Pastor diz que o sangue e as feridas dos LGBT estão nas mãos dos crentes

John Pavlovitz, que recentemente prometeu amar seus filhos caso eles se revelem gays, diz que legado dos cristãos em relação à comunidade LGBT não é de amor

por James Cimino

No mês passado eu publiquei aqui um texto do pastor americano John Pavlovitz. O texto em geral foi muito bem recebido, por cristãos inclusive, mas houve alguns comentários de pessoas de alma obscura acusando o pastor de ser um “falso pastor”, que “distorce” a palavra de Deus.

Relendo seu blog, descobri que o próprio John Pavlovitz recebeu esse tipo de comentário e fez um texto sobre “distorção”. Chama-se “Amor Distorcido” e fala sobre o que ele acha de cristãos que propagam ódio a crianças e adolescentes homossexuais.

As palavras do pastor John me trouxeram alívio e me lembraram de toda a culpa que eu carregava quando na adolescência percebi minha inclinação a gostar de meninos. Batizado como presbiteriano, fui ensinado que meus sentimentos eram uma aberração que me condenariam ao inferno. Mas me lembro de um dia ter chegado à seguinte conclusão: ora, se Deus fez as pessoas todas, eu inclusive, e como tenho certeza de que não escolhi ser assim, provavelmente Deus me ama como eu sou, afinal, Deus é amor e fez todas as criaturas a sua imagem e semelhança. Ouvir isso de mim me libertou, mas ouvir o mesmo de um pastor me deu aquilo que toda igreja deveria dar: acolhimento.
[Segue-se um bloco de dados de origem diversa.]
(** [b_to_q] appends as many of the [count] bytes at [cp] as there is room
    for, unquoted and in order, and returns the number it did not transfer. *)
Lemma b_to_q_appends (n : Z) (quot : bool) (q : clist) (l cp : list Z) (count : Z) :
  clist_rep n quot q l → bytes_ok cp → count ≤ Z.of_nat (length cp) →
  let room := n - Z.of_nat (length l) in
  ∃ q', b_to_q cp count q = Ret (Z.max 0 count - Z.max 0 (Z.min count room), q') ∧
    clist_rep n quot q' (l ++ ztake (Z.min count room) cp).
Proof.
  intros Hr Hcp Hlen room. destruct (rep_length _ _ _ _ Hr) as (Hcc & Hn & Hcn & Hle).
  unfold b_to_q, ztake. rewrite Hcn.
  destruct (Z.leb_spec count 0).
  { exists q. split; [do 2 f_equal; lia|].
    by replace (Z.to_nat (Z.min count room)) with O by lia; rewrite take_0, app_nil_r. }
  destruct (Z.eqb_spec (c_cc q) n) as [|Hfull].
  { exists q. split; [do 2 f_equal; lia|].
    by replace (Z.to_nat (Z.min count room)) with O by lia; rewrite take_0, app_nil_r. }
  assert (∃ buf cq f k, q = Clist k n (if k =? 0 then None else Some f)
      (if k =? 0 then None else Some ((f + k) mod n)) (Some buf) n cq ∧
    mem_ok n quot buf cq ∧ 0 ≤ f < n ∧ 0 ≤ k < n ∧ l = ring n f k (char_at buf cq) ∧
    (k = 0 → f = 0)) as (buf & cq & f & k & -> & Hm & Hf & Hk & -> & Hf0).
  { destruct Hr as [buf cq Hm|buf cq f k Hm Hf Hk]; cbn in *.
    - exists buf, cq, 0, 0. rewrite ring_nil by done. split_and!; done || lia.
    - exists buf, cq, f, k. rewrite (proj2 (Z.eqb_neq k 0)) by lia. split_and!; done || lia. }
  destruct (b_to_q_loop_spec n quot f (Z.to_nat count) buf cq k ((f + k) mod n) cp count Hm)
    as (buf' & cq' & E & Hm' & Hring); [lia|lia|done|done|done|lia|].
  assert (room = n - k) as Hroom by (unfold room; rewrite length_ring; lia).
  clearbody room. subst room. cbn.
  eexists. split.
  - match goal with |- ?L = _ => assert (L = b_to_q_loop (Z.to_nat count) cp count
      (Clist k n (Some f) (Some ((f + k) mod n)) (Some buf) n cq)) as -> end.
    { destruct (Z.eqb_spec k 0) as [Hk0|]; [|done].
      by rewrite (Hf0 Hk0), Hk0, Z.mod_0_l by lia. }
    rewrite E, (Z.max_r 0 count) by lia. done.
  - rewrite Z.max_r in Hring by lia. rewrite <-Hring, Z.max_r by lia. constructor; done || lia.
Qed.

(** ** Walking a queue and concatenating queues *)

#[global] Arguments peek : simpl never.

Lemma peek_char n quot buf cq clp i :
  mem_ok n quot buf cq → c_cs clp = Some buf → c_cq clp = cq → 0 ≤ i < n →
  peek clp i = Ret (char_at buf cq i).
Proof.
  intros (Hn & Hl & Hb & Hq) Ecs Ecq Hi. unfold peek, char_at. rewrite Ecs, Ecq. cbn.
  rewrite load_zth by lia. cbn. pose proof (zth_u8 buf i Hb) as Hu. destruct cq as [q|].
  - destruct Hq as (_ & Hlq & _). rewrite isset_spec by lia. cbn. f_equal.
    destruct (bit_get q i); [by apply lor_quote|]. rewrite land_255, u8_small by done. lia.
  - rewrite land_255, u8_small by done. f_equal. lia.
Qed.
Leiam o texto do pastor John abaixo.

Amor nem sempre se parece com amor. Quando eu publiquei em meu blog, há algumas semanas, um texto prometendo amar meus filhos se eles fossem gays, eu estava completamente preparado tanto para apoio quanto para hostilidade.

Eu só não estava preparado de maneira alguma para as milhares de pessoas que chegaram a mim pessoalmente para me agradecer por ter trazido alguma cura e esperança a suas famílias.

Pais, filhos, irmãos e adultos têm confiado em mim, contando da dor e do assédio moral sofrido, além da rejeição que eles receberam de igrejas, pastores e de membros da igreja. De seguidores de Jesus.

Dezenas de pessoas de todo o mundo têm compartilhado comigo as suas histórias devastadoras sobre exclusão e isolamento, de orações não respondidas para mudar, de terapias destrutivas para a conversão, de repetidas tentativas de suicídio e de serem ativa e passivamente afastados da fé, por pessoas de fé.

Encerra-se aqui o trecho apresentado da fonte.